Lemma immutable_keys_tracked epochs e remaining candidates :
  drop e (immutable sl) = epochs -> tracked (S e) remaining candidates ->
  let out := immutable_keys probe sl e epochs remaining candidates in tracked (length (memtables sl)) (fst out) (snd out).
Proof.
  revert e remaining candidates. induction epochs as [|epoch epochs IH]; intros e remaining candidates Hd HT; cbn [immutable_keys].
  { assert (length (immutable sl) <= e)%nat by (apply (f_equal length) in Hd; rewrite length_drop in Hd; cbn in Hd; lia).
    destruct HT as [T1 T2 T3]. split; [|done..]. intros i l k Hi. destruct (T1 i l k Hi) as [?|[[Hin Hu]|?]]; [by left|right; left|by right; right].
    split; [done|]. intros j f n r Hj. apply (Hu j f n r). cbn [length] in Hj. lia. }
  assert (immutable sl !! e = Some epoch) as He by (rewrite <- (Nat.add_0_r e), <- lookup_drop, Hd; done).
  assert (memtables sl !! S e = Some epoch) as Hm by done.
  destruct remaining as [|x remaining']; [by apply (tracked_none (S e))|]. set (remaining := x :: remaining') in *.
  pose proof (retain_keys_spec (probe epoch) (fun id => is_node_tombstoned_above_immutable sl id e) remaining candidates) as Hr.
  cbv zeta in Hr. destruct (retain_keys (probe epoch) _ remaining candidates) as [rem' cand']. cbn [fst snd] in Hr. destruct Hr as [Hrem Hcand].
  apply IH.
  { rewrite <- (Nat.add_1_r e), <- drop_drop, Hd. done. }
  pose proof (list_elem_of_lookup_2 _ _ _ Hm) as Hin.
  apply (tracked_step (S e) _ remaining candidates rem' cand' (mem_layer _ _ Hm)); [| | | |done].
  - intros i l k Hi. rewrite Hrem. destruct (node_by_key_at epoch l k s) as [r|] eqn:En.
    + right. destruct (mem_key_Some _ _ _ _ Hin En) as [Hl Hp]. exists (nr_id r), r. split_and!; [done..|].
      rewrite Hcand, probe_ok, En by done. cbn. destruct (is_node_tombstoned_above_immutable sl (nr_id r) e) eqn:Et; [right|tauto].
      apply tombstoned_above; [done|]. apply lookup_lt_Some in Hm. cbn [length] in *. lia.
    + left. rewrite probe_ok, En by done. split; [done|]. intros n r. by apply mem_key_None.
  - intros [i [l k]]. rewrite Hrem. tauto.
  - intros [[i [l k]] n]. rewrite Hcand. tauto.
  - intros [i [l k]] n. rewrite Hcand. tauto.
Qed.

Lemma merge_key_sorted remaining : StronglySorted key_le (merge_sort key_le remaining).
Proof.
  apply StronglySorted_merge_sort.
  - intros [i [l k]] [j [l' k']] [m [l'' k'']]. unfold key_le. cbn. intros [?|[-> Hk]] [?|[-> Hk']]; [left; lia|left; lia|left; lia|].
    right. split; [done|]. destruct (bytes_cmp k k') eqn:E1; [|clear Hk|done].
    + apply bytes_cmp_Eq in E1 as ->. done.
    + destruct (bytes_cmp k' k'') eqn:E2; [|clear Hk'|done].
      * apply bytes_cmp_Eq in E2 as ->. by rewrite E1.
      * assert (bytes_lt k k'') as E3 by (by transitivity k'). unfold bytes_lt in E3. by rewrite E3.
  - intros [i [l k]] [j [l' k']]. unfold key_le. cbn. destruct (Z.lt_trichotomy l l') as [?|[->|?]]; [tauto| |tauto].
    rewrite (bytes_cmp_antisym k' k). destruct (bytes_cmp k' k); cbn; [left|right|left]; right; done.
Qed.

**WHAT TO DO**
Once the line with "Lemma merge_key_sorted remaining" is found in the records above, print exactly that line and every line after it through the line with "- intros [i [l k]] [j [l' k']] [m".

**REPLY TO THE EXERCISE**
Lemma merge_key_sorted remaining : StronglySorted key_le (merge_sort key_le remaining).
Proof.
  apply StronglySorted_merge_sort.
  - intros [i [l k]] [j [l' k']] [m [l'' k'']]. unfold key_le. cbn. intros [?|[-> Hk]] [?|[-> Hk']]; [left; lia|left; lia|left; lia|].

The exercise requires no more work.